今後も立教大学は、独自色を強めるべく、カリキュラム改革を積極的に行っていく。前述の「グローバル」のほか、「リベラルアーツ」「リーダーシップ」といった3つの柱を軸に教育の仕組みを抜本的に変えることを推し進めている。

「とくに各大学では学部による専門分野の学びが中心となっていく中で、立教では幅広い学問を学ぶためのリベラルアーツを中心としたカリキュラム構成にしています。またリーダーシップ教育では、チームで活動するための基礎を学ぶプログラムを用意しており、こちらも立教独自のものとして高い評価を得ています。これからは世界に通用するグローバルな人材を育成していくためにも、首都圏だけでなく、地方のさまざまな受験生の掘り起こしもしていきたいと考えています」(和田氏)
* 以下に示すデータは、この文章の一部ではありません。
(** A voice command shows one notification for each block that fires, in
    the order of the blocks, whatever the draft holds: none when no rule
    fires, nine at most. *)
Theorem voice_notifications cats accs now now' t f g :
  exists news,
    toasts (voice cats accs now t f) = (toasts f ++ news)%list /\
    toasts (voice cats accs now' t g) = (toasts g ++ news)%list /\
    List.length news <= 9 /\
    (news = [] <-> matchesSomeRule cats accs t = false).
Proof.
  exists (voiceToasts cats accs t).
  split; [apply processVoiceCommand_report|].
  split; [apply processVoiceCommand_report|].
  destruct (typeToasts_nil t) as [L1 N1].
  destruct (amountToasts_nil t) as [L2 N2].
  destruct (dateToasts_nil t) as [L3 N3].
  destruct (descriptionToasts_nil t) as [L4 N4].
  destruct (categoryToasts_nil cats t) as [L5 N5].
  destruct (accountToasts_nil accs t) as [L6 N6].
  destruct (recurringToasts_nil t) as [L7 N7].
  destruct (intervalToasts_nil t) as [L8 N8].
  destruct (submitToasts_nil t) as [L9 N9].
  unfold voiceToasts; split.
  - rewrite !length_app. lia.
  - unfold matchesSomeRule.
    rewrite !app_nil_iff, N1, N2, N3, N4, N5, N6, N7, N8, N9.
    rewrite !orb_false_both. tauto.
Qed.

(** A voice command asks for submission once when the transcript contains
    "submit" or "save transaction", and never otherwise. *)
Theorem voice_submit_once cats accs now t f :
  submits (voice cats accs now t f) =
  submits f + (if includes t "submit" || includes t "save transaction"
               then 1 else 0).
Proof. apply processVoiceCommand_report. Qed.

(** Any decimal numeral is read like "50": after a digit-free beginning,
    "amount <n>" (when the number does not go on behind it) and
    "<n> dollars" set the amount to [n], whatever else follows. *)
Theorem voice_amount_number cats accs now pre n post t f :
  DecimalText n ->
  noDigit pre = true ->
  (t = pre ++ "amount " ++ n ++ post /\ numberGoesOn post = false) \/
  t = pre ++ n ++ " dollars" ++ post ->
  amount (values (voice cats accs now t f)) = Some n.
Proof.
  intros (ds & Hds & Hn) Hpre Ht.
  destruct (isDigits_parts _ Hds) as [Hne Hall].
  rewrite processVoiceCommand_values; all_fields.
  destruct Hn as [-> | (fs & Hfs & ->)]; destruct Ht as [[-> Hpost] | ->].
  - rewrite exec_amount_keyword; auto.
    unfold orElse, setCapture; cbn [Nat.eqb].
    rewrite truthy_nonempty; auto.
  - destruct (exec_amount_dollars pre ds post Hpre Hne Hall) as (m & -> & Hm).
    exact Hm.
  - rewrite exec_amount_skip by exact Hpre.
    rewrite !append_assoc.
    erewrite exec_here;
      [|apply matchHere_amount_keyword_fraction; auto;
        apply orb_false_iff in Hpost as [H _]; exact H].
    unfold orElse, setCapture; cbn [Nat.eqb].
    rewrite truthy_nonempty; [reflexivity|].
    destruct ds; [contradiction | discriminate].
  - rewrite !append_assoc.
    destruct (exec_amount_number_first pre
                (ds ++ "." ++ fs ++ " dollars" ++ post)
                (ds ++ "." ++ fs) Hpre) as (m & -> & Hm).
    + apply isDigits_head, Hds.
    + eexists; split; [apply matchHere_amount_dollars_fraction; auto|].
      reflexivity.
    + eexists; split.
      * apply (matchHere_amount_keyword_fraction ds fs (" dollars" ++ post));
          auto.
      * unfold orElse, setCapture; cbn [Nat.eqb].
        rewrite truthy_nonempty; [reflexivity|].
        destruct ds; [contradiction | discriminate].
    + exact Hm.
Qed.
共通テストで「全員に英語の民間試験を課す」には無理があった

こうした状況を大学入試に詳しい専門家は、どう見ているのか。駿台教育研究所 進学情報事業部長の石原賢一氏は、こう話す。

石原賢一(いしはら・けんいち)
駿台教育研究所 進学情報事業部長
(写真は駿台教育研究所提供)

「英語の民間試験を活用する流れは、これからも私立大学を中心に広まっていくとみています。もちろん賛否両論はありますが、リモートワークが必至となったコロナ禍で、ビジネスの現場では各国とオンラインで会議をする機会が増えています。これからの社会を生きていく若者たちにとっては、世界共通語である英語は必要不可欠です。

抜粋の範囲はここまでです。